Start of Block

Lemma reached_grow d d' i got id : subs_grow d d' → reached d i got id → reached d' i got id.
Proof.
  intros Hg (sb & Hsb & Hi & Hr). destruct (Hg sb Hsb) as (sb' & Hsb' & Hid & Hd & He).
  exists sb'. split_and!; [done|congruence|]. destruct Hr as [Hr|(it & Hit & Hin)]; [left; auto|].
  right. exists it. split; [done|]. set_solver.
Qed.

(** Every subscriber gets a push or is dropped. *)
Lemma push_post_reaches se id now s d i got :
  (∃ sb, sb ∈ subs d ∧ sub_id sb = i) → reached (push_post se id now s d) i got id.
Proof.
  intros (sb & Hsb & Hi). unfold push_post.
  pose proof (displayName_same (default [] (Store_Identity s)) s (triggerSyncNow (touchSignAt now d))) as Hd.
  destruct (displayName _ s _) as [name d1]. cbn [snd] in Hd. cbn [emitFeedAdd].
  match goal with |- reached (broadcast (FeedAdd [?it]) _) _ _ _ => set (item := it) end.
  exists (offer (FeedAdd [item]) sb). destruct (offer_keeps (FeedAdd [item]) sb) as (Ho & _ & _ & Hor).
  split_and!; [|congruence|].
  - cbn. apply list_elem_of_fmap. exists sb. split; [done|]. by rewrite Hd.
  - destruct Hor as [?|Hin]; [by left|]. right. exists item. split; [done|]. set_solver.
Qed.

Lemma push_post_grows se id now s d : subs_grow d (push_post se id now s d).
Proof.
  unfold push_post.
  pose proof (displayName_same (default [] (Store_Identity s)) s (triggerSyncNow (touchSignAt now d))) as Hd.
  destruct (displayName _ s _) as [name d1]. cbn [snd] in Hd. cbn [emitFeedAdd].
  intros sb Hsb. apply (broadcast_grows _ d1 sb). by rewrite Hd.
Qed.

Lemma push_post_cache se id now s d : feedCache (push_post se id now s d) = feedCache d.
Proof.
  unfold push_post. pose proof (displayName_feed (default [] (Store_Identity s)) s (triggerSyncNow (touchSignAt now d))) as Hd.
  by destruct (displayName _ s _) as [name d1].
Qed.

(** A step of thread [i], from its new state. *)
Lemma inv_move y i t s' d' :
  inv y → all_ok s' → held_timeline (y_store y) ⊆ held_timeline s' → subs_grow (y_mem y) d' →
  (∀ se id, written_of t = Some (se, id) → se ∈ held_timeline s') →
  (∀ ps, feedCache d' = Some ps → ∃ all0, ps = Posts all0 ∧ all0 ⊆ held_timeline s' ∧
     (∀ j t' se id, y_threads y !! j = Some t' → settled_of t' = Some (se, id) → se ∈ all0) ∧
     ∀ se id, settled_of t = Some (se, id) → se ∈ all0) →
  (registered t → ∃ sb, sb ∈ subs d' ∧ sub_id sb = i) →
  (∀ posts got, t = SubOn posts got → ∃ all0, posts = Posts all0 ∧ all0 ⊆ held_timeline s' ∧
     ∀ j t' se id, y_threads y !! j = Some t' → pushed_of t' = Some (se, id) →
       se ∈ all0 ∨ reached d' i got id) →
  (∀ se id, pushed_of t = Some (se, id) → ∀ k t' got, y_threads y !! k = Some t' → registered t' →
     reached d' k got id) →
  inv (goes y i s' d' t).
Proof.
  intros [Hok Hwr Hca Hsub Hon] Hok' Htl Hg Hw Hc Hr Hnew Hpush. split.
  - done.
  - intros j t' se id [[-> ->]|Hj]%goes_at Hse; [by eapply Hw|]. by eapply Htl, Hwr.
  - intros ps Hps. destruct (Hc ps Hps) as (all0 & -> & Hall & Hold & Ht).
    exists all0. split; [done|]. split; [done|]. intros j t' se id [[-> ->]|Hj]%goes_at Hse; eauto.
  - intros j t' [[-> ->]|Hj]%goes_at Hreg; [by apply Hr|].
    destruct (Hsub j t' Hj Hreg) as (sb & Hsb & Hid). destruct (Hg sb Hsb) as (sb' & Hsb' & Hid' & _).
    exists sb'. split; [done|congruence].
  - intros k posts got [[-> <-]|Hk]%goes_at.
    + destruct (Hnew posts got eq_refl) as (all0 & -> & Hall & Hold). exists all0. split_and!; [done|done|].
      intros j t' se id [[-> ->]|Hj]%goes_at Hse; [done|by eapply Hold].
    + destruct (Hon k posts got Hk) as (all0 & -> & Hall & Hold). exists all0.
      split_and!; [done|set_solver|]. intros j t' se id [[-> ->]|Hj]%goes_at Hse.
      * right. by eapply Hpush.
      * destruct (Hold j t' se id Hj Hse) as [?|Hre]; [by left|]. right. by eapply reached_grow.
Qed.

End of Block
Start of Block

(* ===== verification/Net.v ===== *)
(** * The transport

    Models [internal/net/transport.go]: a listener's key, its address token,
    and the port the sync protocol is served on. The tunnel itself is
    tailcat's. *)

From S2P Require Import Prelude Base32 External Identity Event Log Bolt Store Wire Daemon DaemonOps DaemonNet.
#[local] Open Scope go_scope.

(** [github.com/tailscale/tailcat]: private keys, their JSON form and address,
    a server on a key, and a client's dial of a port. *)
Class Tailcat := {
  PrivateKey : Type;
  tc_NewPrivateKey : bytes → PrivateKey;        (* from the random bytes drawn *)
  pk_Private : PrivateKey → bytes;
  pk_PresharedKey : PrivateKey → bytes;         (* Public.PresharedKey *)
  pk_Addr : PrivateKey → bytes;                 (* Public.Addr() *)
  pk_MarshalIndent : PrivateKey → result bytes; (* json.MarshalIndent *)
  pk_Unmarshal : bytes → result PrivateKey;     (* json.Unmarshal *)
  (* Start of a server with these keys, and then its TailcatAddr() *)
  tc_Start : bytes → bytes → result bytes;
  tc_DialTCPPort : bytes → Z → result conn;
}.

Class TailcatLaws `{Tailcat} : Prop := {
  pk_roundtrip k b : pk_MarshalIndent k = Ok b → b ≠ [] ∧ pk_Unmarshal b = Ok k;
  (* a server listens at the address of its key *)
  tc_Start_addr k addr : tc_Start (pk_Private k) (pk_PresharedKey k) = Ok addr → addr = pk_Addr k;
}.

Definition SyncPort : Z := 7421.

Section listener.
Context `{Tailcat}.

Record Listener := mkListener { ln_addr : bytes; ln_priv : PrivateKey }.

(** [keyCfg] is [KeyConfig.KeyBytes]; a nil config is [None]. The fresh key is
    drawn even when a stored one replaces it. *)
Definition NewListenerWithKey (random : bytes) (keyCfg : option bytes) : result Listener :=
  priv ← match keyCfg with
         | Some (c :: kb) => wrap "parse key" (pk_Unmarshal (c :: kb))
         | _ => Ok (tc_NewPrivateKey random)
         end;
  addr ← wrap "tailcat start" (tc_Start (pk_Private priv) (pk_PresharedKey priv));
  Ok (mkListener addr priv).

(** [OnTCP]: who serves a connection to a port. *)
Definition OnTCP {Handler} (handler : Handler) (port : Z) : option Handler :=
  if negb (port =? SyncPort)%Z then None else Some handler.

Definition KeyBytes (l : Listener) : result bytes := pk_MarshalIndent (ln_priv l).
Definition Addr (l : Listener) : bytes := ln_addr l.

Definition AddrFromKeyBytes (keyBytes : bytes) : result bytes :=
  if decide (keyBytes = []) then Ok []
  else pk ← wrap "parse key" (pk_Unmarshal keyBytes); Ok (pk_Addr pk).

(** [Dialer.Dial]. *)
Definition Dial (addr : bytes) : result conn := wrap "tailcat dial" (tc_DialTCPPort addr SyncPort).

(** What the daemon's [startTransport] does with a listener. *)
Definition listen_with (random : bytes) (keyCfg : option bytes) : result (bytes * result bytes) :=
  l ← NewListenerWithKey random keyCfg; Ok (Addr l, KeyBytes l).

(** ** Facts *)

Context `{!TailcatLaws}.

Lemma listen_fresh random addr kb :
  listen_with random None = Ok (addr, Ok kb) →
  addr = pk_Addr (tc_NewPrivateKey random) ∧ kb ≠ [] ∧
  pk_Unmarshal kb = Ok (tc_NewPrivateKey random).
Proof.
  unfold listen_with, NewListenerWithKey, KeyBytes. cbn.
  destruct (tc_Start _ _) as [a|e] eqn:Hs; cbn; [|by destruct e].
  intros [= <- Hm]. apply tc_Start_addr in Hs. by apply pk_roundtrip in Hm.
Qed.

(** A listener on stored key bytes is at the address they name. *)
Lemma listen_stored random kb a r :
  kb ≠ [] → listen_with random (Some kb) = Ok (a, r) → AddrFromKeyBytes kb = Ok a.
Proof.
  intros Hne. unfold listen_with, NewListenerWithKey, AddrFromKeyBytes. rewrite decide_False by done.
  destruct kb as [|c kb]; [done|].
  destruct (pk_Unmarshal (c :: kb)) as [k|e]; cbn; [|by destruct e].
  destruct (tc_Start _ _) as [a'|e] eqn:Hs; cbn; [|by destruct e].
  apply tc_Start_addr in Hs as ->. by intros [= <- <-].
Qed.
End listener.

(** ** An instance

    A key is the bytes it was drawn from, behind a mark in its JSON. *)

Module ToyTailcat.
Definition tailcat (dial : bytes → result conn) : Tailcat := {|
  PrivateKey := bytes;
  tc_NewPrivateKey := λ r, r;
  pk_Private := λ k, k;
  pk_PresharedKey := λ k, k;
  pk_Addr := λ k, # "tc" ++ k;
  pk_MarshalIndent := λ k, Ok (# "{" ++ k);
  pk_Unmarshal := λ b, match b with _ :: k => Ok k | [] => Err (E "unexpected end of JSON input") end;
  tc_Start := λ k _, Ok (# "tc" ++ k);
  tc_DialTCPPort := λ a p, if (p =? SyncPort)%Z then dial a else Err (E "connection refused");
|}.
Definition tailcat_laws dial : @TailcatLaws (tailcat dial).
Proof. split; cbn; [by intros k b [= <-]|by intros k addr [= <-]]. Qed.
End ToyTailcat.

End of Block

= What this task involves =
Write down, word for word, the lines above from the one containing "(∀ se id, written_of" through the one containing "(∀ j t' se id, y_threads", both ends included.

= Exercise response =
  (∀ se id, written_of t = Some (se, id) → se ∈ held_timeline s') →
  (∀ ps, feedCache d' = Some ps → ∃ all0, ps = Posts all0 ∧ all0 ⊆ held_timeline s' ∧
     (∀ j t' se id, y_threads y !! j = Some t' → settled_of t' = Some (se, id) → se ∈ all0) ∧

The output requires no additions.